The spokesperson said that an acquisition strategy meeting for the programme was held in Washington on 21 April. Planning for the project has been completed by USACE and Kellogg Brown & Root, which was appointed in March to manage the first-phase reconstruction of Iraq’s oil infrastructure. That contract called for the Houston-based firm to implement a contingency plan it developed for the DoD in January for assessing and extinguishing oil well fires in Iraq and evaluating and repairing the country’s oil infrastructure.
USACE has been designated as the US government executive agent for extinguishing oil well fires and assessing the condition of Iraqi oil facilities.
‘The primary focus of the new contract work is to get the oil industry back to pre-hostility levels,’ the spokesperson said. Before the outbreak of war in Iraq in March, the country was producing up to 2 million barrels a day (b/d) of oil. Production ceased with the start of hostilities on 20 March, but resumed with output of 50,000 b/d of oil from the South Rumaila field on 22 April.
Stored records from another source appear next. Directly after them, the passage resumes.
Lemma sorted_filter {A} (R : A -> A -> Prop) (P : A -> Prop) `{forall x, Decision (P x)} l :
  StronglySorted R l -> StronglySorted R (filter P l).
Proof.
  induction 1 as [|x l _ IH Hx]; [constructor|]. rewrite filter_cons. case_decide; [|done]. constructor; [done|].
  apply Forall_forall. intros y [_ Hy]%list_elem_of_filter. by apply (proj1 (Forall_forall _ _) Hx).
Qed.

Lemma sorted_lookup {A} (R : A -> A -> Prop) l i j x y :
  StronglySorted R l -> (i < j)%nat -> l !! i = Some x -> l !! j = Some y -> R x y.
Proof.
  intros H. revert i j. induction H as [|z l _ IH Hz]; intros i j Hij Hi Hj; [done|].
  destruct j as [|j]; [lia|]. destruct i as [|i]; cbn in *; [|apply (IH i j); [lia|done|done]].
  simplify_eq. by apply (Forall_lookup_1 _ _ _ _ Hz Hj).
Qed.

Lemma chosen_sorted all_symbols prefix input : StronglySorted sym_le (chosen all_symbols prefix input).
Proof. apply sorted_filter, sort_sorted. Qed.

Lemma chosen_from all_symbols prefix input s : s ∈ chosen all_symbols prefix input ->
  exists i l, l ∈ input /\ keeps prefix l = true /\ s = entry_of i l.
Proof.
  unfold chosen. intros [_ H]%list_elem_of_filter. unfold sort_symbols in H. rewrite (merge_sort_Permutation sym_le) in H.
  rewrite (proj1 (proj2 (read_map_spec prefix input))) in H. apply elem_of_lookup_imap in H as (i & l & -> & Hl).
  apply list_elem_of_lookup_2, list_elem_of_filter in Hl as [Hk Hl]. by exists i, l.
Qed.

(** The entry of a line. *)
Lemma entry_facts i l : line_ok l ->
  holds_codes (entry_of i l) (nm_type l :: nm_name l) /\ ksym_of (entry_of i l) = MkKsym (nm_addr l) (nm_type l) (nm_name l) /\
  text_ok 127 (nm_type l :: nm_name l) /\ bytes (nm_type l :: nm_name l) /\ name_ok (MkKsym (nm_addr l) (nm_type l) (nm_name l)).
Proof.
  intros (Ha & Hc & Hl). assert (Hz : Forall (fun c => c <> 0) (nm_type l :: nm_name l)) by (eapply Forall_impl; [exact Hc|]; cbn; lia).
  split_and!.
  - exists 0%nat. cbn [se_sym se_len entry_of]. split; [done|]. cbn [length]. lia.
  - unfold ksym_of, sym_str, entry_of. cbn [se_addr se_sym ch]. change (Z.to_nat 1) with 1%nat. cbn [drop]. f_equal.
    apply Forall_cons in Hz as [_ Hz]. exact (cstr_app _ [] Hz).
  - split_and!; [done|done|cbn; lia].
  - eapply Forall_impl; [exact Hc|]. cbn. lia.
  - apply Forall_cons in Hz as [_ Hz]. split; [done|]. cbn. unfold KSYM_NAME_LEN. lia.
Qed.

Section generated.
Context (all_symbols : bool) (prefix : Z) (input : list nm_line).
Hypothesis lines : Forall line_ok input.

Definition name_text (s : sym_entry) : list Z := ks_type (ksym_of s) :: ks_name (ksym_of s).

Lemma chosen_facts s : s ∈ chosen all_symbols prefix input ->
  holds_codes s (name_text s) /\ text_ok 127 (name_text s) /\ bytes (name_text s) /\ name_ok (ksym_of s) /\ 0 <= se_addr s < 2 ^ 32.
Proof.
  intros (i & l & Hin & _ & ->)%chosen_from. pose proof (proj1 (Forall_forall _ _) lines _ Hin) as Hl.
  destruct (entry_facts i l Hl) as (H1 & H2 & H3 & H4 & H5). unfold name_text. rewrite H2. cbn [ks_type ks_name].
  split_and!; try done; apply Hl.
Qed.

Lemma chosen_count : (length (chosen all_symbols prefix input) <= length input)%nat.
Proof.
  unfold chosen. etransitivity; [apply length_filter|]. unfold sort_symbols. rewrite (merge_sort_Permutation sym_le).
  rewrite (proj1 (proj2 (read_map_spec prefix input))), length_imap. apply length_filter.
Qed.

(** The codes of a table expand to the names, within the bytes that count them. *)
Lemma codes_expand v n bt css k :
  gen_inv 127 (name_text <$> v) n bt css -> Forall (fun s => text_ok 127 (name_text s)) v ->
  (forall c, used bt c -> exists x, token k c = Some x /\ x <> [] /\ expand_symbol expand_fuel bt [c] = Some x) ->
  Forall2 (fun s c => expands k c (ks_type s :: ks_name s)) (ksym_of <$> v) css /\ Forall (fun cs => (length cs < 128)%nat) css.
Proof.
  intros Hi Hv Hk. pose proof (gi_used _ _ _ _ _ Hi) as Hu. pose proof (gi_text _ _ _ _ _ Hi) as Hx. apply Forall2_fmap_r in Hx.
  pose proof (Forall2_with _ _ _ _ Hu Hx) as H. clear Hu Hx Hi.
  induction H as [|cs s css v [Hcs E] _ IH]; [done|]. apply Forall_cons in Hv as [(_ & _ & Hl) Hv]. destruct (IH Hv) as [IH1 IH2].
  destruct (expands_codes bt k cs (name_text s) Hk Hcs) as [He Hle].
  { eapply expand_more; [|exact E]. unfold expand_fuel. lia. }
  split; [cbn; by constructor|]. constructor; [lia|done].
Qed.

Lemma addresses_value text t : 0 <= text < 2 ^ 32 -> Forall (fun a => 0 <= a < 2 ^ 32) (se_addr <$> t) ->
  address_directive text <$> t = se_addr <$> t.
Proof.
  intros Ht Ha. apply Forall_fmap in Ha. induction Ha as [|s t Hs _ IH]; [done|]. cbn. rewrite IH. f_equal. by apply address_value.
Qed.

Lemma chosen_order i j x y : (i <= j)%nat -> (ksym_of <$> chosen all_symbols prefix input) !! i = Some x ->
  (ksym_of <$> chosen all_symbols prefix input) !! j = Some y -> ks_addr x <= ks_addr y.
Proof.
  rewrite !list_lookup_fmap. intros Hij (a & Ha & ->)%fmap_Some (b & Hb & ->)%fmap_Some. cbn.
  destruct (decide (i = j)) as [->|]; [simplify_eq; lia|]. assert (Hlt : (i < j)%nat) by lia.
  pose proof (sorted_lookup _ _ _ _ _ _ (chosen_sorted all_symbols prefix input) Hlt Ha Hb) as Hle%sym_le_lex.
  unfold lex_le in Hle. lia.
Qed.

(** The tables of a map with few enough symbols describe the chosen ones. *)
Lemma generated st en si ei :
  chosen all_symbols prefix input <> [] -> Z.of_nat (length input) < 2 ^ 24 ->
  exists k codes, kallsyms_main all_symbols prefix input (st, en, si, ei) = Some k /\
    tables_ok k (ksym_of <$> chosen all_symbols prefix input) codes /\
    _stext k = st /\ _end k = en /\ _sinittext k = si /\ _einittext k = ei.
Proof.
  intros Hne Hcnt. set (v := chosen all_symbols prefix input) in *. pose proof chosen_facts as Hf. fold v in Hf.
  assert (Hlen : Z.of_nat (length v) < 2 ^ 24) by (pose proof chosen_count as Hc; fold v in Hc; lia).
  assert (Hv : Forall (fun s => text_ok 127 (name_text s)) v) by (apply Forall_forall; intros s Hs; by apply Hf).
  destruct (compression all_symbols prefix (text_ranges (read_map prefix input)) (sort_symbols (table (read_map prefix input)))
    (name_text <$> v) 127) as (bt0 & bt & t & css & _ & E & _ & Ht & Ha & n & Hi); [done| |by apply Forall_fmap| |lia|].
  { apply Forall2_fmap_r. apply Forall_Forall2_diag, Forall_forall. intros s Hs. by apply Hf. }
  { apply Forall_fmap, Forall_forall. intros s Hs. by apply Hf. }
  change (se_addr <$> t = se_addr <$> v) in Ha. unfold kallsyms_main. rewrite E. cbn [mbind option_bind]. unfold write_src.
  destruct (slot_texts 127 n (name_text <$> v) bt css) as (xs & Exs & Lxs & Fxs); [lia|done|]. rewrite Exs. cbn [mbind option_bind].
  eexists _, css. split; [done|]. split; [|done]. set (k := MkKsyms _ _ _ _ _ _ _ _ _ _).
  assert (Hk : forall c, used bt c -> exists x, token k c = Some x /\ x <> [] /\ expand_symbol expand_fuel bt [c] = Some x)
    by (intros c Hc; eapply (token_text 127 n (name_text <$> v) bt css); eauto; lia).
  destruct (codes_expand v n bt css k Hi Hv Hk) as [Hx Hl].
  pose proof (Forall2_length _ _ _ Ht) as L1. pose proof (Forall2_length _ _ _ Hx) as L2. rewrite length_fmap in L2.
  split; cbn [kallsyms_num_syms kallsyms_addresses kallsyms_names kallsyms_markers k].
  - rewrite length_fmap. lia.
  - rewrite length_fmap. lia.
  - rewrite <- list_fmap_compose. change (ks_addr ∘ ksym_of) with se_addr. rewrite <- Ha.
    apply addresses_value; [exact (proj2 (proj2 (read_map_spec prefix input)) lines)|].
    rewrite Ha. apply Forall_fmap, Forall_forall. intros s Hs. by apply Hf.
  - exists []. rewrite app_nil_r. apply name_directives; [done|by eapply inv_bytes|].
    eapply Forall_impl; [exact Hl|]. cbn. lia.
  - done.
  - intros j Hj. rewrite length_fmap in Hj. apply marker_at; [done|done|lia|lia].
  - apply Forall_fmap, Forall_forall. intros s Hs. by apply Hf.
  - apply Forall_fmap, Forall_forall. intros s Hs. by apply Hf.
  - apply chosen_order.
Qed.
End generated.

(** ** The generator and its reader *)

(** A count is at most the number of pairs: it fits an [int]. *)
Lemma pairs_in_bound i css : Forall (fun cs => (length cs <= 127)%nat) css -> Z.of_nat (length css) < 2 ^ 24 -> pairs_in i css < 2 ^ 31.
Proof.
  intros H Hl. assert (Hc : forall cs : list Z, cs <> [] -> pair_count i cs < Z.of_nat (length cs)).
  { induction cs as [|a [|b cs] IH]; intros Hne; [done|cbn; lia|]. specialize (IH ltac:(done)).
    change (pair_count i (a :: b :: cs)) with ((if pair_code a b =? i then 1 else 0) + pair_count i (b :: cs)).
    cbn [length] in *. destruct (_ =? _); lia. }
  assert (Hs : pairs_in i css <= 126 * Z.of_nat (length css)); [|lia].
  clear Hl. induction H as [|cs css Hcs _ IH]; [cbn; lia|]. cbn [pairs_in foldr length]. fold (pairs_in i css).
  destruct (decide (cs = [])) as [->|Hne]; [cbn; lia|]. specialize (Hc cs Hne). lia.
Qed.

(** C8: [optimize_token_table] is the greedy algorithm: on the names of the valid
    symbols it gives each free slot, from 255 down, to a pair of codes that no
    pair is more frequent than and replaces it everywhere, until no pair or no
    slot is left. The addresses stay, the codes of a name expand to it within
    258 nested calls, and the counts of the pairs at the start fit an [int]. *)
Theorem compression_greedy (all_symbols : bool) (prefix : Z) (input : list nm_line) :
  let g := read_map prefix input in
  let v := chosen all_symbols prefix input in
  Forall line_ok input -> v <> [] -> Z.of_nat (length input) < 2 ^ 24 ->
  exists bt0 bt t css, insert_real_symbols_in_table v = Some bt0 /\
    optimize_token_table all_symbols prefix (text_ranges g) (sort_symbols (table g)) = Some (bt, t) /\
    packs 256 bt0 (name_text <$> v) bt css /\ sym_codes <$> t = css /\ se_addr <$> t = se_addr <$> v /\
    Forall2 (fun cs s => expand_symbol expand_fuel bt cs = Some (name_text s)) css v /\
    (forall i, pairs_in i (name_text <$> v) < 2 ^ 31).
Proof.
  intros g v Hl Hne Hcnt. pose proof (chosen_facts all_symbols prefix input Hl) as Hf. fold v in Hf.
  assert (Hv : Forall (fun s => text_ok 127 (name_text s)) v) by (apply Forall_forall; intros s Hs; by apply Hf).
  destruct (compression all_symbols prefix (text_ranges g) (sort_symbols (table g)) (name_text <$> v) 127)
    as (bt0 & bt & t & css & E0 & E & Hp & Ht & Ha & n & Hi); [done| |by apply Forall_fmap| |lia|].
  { apply Forall2_fmap_r. apply Forall_Forall2_diag, Forall_forall. intros s Hs. by apply Hf. }
  { apply Forall_fmap, Forall_forall. intros s Hs. by apply Hf. }
  exists bt0, bt, t, css. split; [exact E0|]. split; [exact E|]. split; [exact Hp|]. split_and!; [|exact Ha| |].
  - clear -Ht. induction Ht as [|s cs t css Hs _ IH]; [done|]. cbn. by rewrite IH, (holds_sym_codes s cs Hs).
  - pose proof (gi_text _ _ _ _ _ Hi) as Hx. apply Forall2_fmap_r in Hx. eapply Forall2_impl; [exact Hx|].
    intros cs s Hs. eapply expand_more; [|exact Hs]. unfold expand_fuel. lia.
  - intros i. apply pairs_in_bound.
    + apply Forall_fmap. eapply Forall_impl; [exact Hv|]. intros s (_ & _ & Hs). exact Hs.
    + rewrite length_fmap. pose proof (chosen_count all_symbols prefix input) as Hc. fold v in Hc. lia.
Qed.

(** C24: For a map of fewer than 2^24 lines with names of fewer than 127
    characters and 32-bit addresses, of which some symbol is valid, the
    generator finishes and its tables are what the kernel relies on: they
    describe the chosen symbols in the order of the sort. *)
Theorem generated_tables (all_symbols : bool) (prefix : Z) (input : list nm_line) (st en si ei : Z) :
  Forall line_ok input -> chosen all_symbols prefix input <> [] -> Z.of_nat (length input) < 2 ^ 24 ->
  exists k codes, kallsyms_main all_symbols prefix input (st, en, si, ei) = Some k /\
    tables_ok k (ksym_of <$> chosen all_symbols prefix input) codes /\
    _stext k = st /\ _end k = en /\ _sinittext k = si /\ _einittext k = ei.
Proof. intros Hl. by apply generated. Qed.

(** The symbol that holds an address comes first among its aliases. *)
Lemma holds_first all_symbols prefix input addr p ks :
  holds (ksym_of <$> chosen all_symbols prefix input) addr p ks ->
  exists s, s ∈ chosen all_symbols prefix input /\ ks = ksym_of s /\ se_addr s <= addr /\
    forall t, t ∈ chosen all_symbols prefix input -> se_addr t <= addr -> se_addr t < se_addr s \/ se_addr t = se_addr s /\ lex_le s t.
Proof.
  intros (Hp & Hle & Hmax & Hfirst). rewrite list_lookup_fmap in Hp. apply fmap_Some in Hp as (s & Hs & ->).
  exists s. split; [by eapply list_elem_of_lookup_2|]. split; [done|]. split; [done|].
  intros t (j & Hj)%list_elem_of_lookup Ht.
  assert (Hj' : (ksym_of <$> chosen all_symbols prefix input) !! j = Some (ksym_of t)) by (by rewrite list_lookup_fmap, Hj).
  pose proof (Hmax j (ksym_of t) Hj' Ht) as Hts. cbn in Hts. destruct (decide (se_addr t < se_addr s)) as [|Hge]; [by left|].
  right. split; [lia|]. destruct (lt_eq_lt_dec j p) as [[Hlt| ->]|Hgt].
  - specialize (Hfirst j (ksym_of t) Hlt Hj'). cbn in Hfirst. lia.
  - rewrite Hs in Hj. apply (inj Some) in Hj as ->. unfold lex_le. lia.
  - apply sym_le_lex. by apply (sorted_lookup _ _ _ _ _ _ (chosen_sorted all_symbols prefix input) Hgt Hs Hj).
Qed.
It has not yet been decided whether the project will be put out to tender in a single contract or in several contracts. The spokesman said that there will be no restrictions on the nationality of companies bidding for contracts and that the work will be put out to open and competitive tender among firms satisfying USACE requirements.
This is in contrast to the policy pursued by the US Agency for International Development (USAID) in its initial Iraq relief and reconstruction contracts, which have been offered, in line with federal law, to US firms only. None of the eight original contracts were put out to open tender. USAID officials say, however, that foreign firms can win up to 50 per cent of the value of work offered in the programme.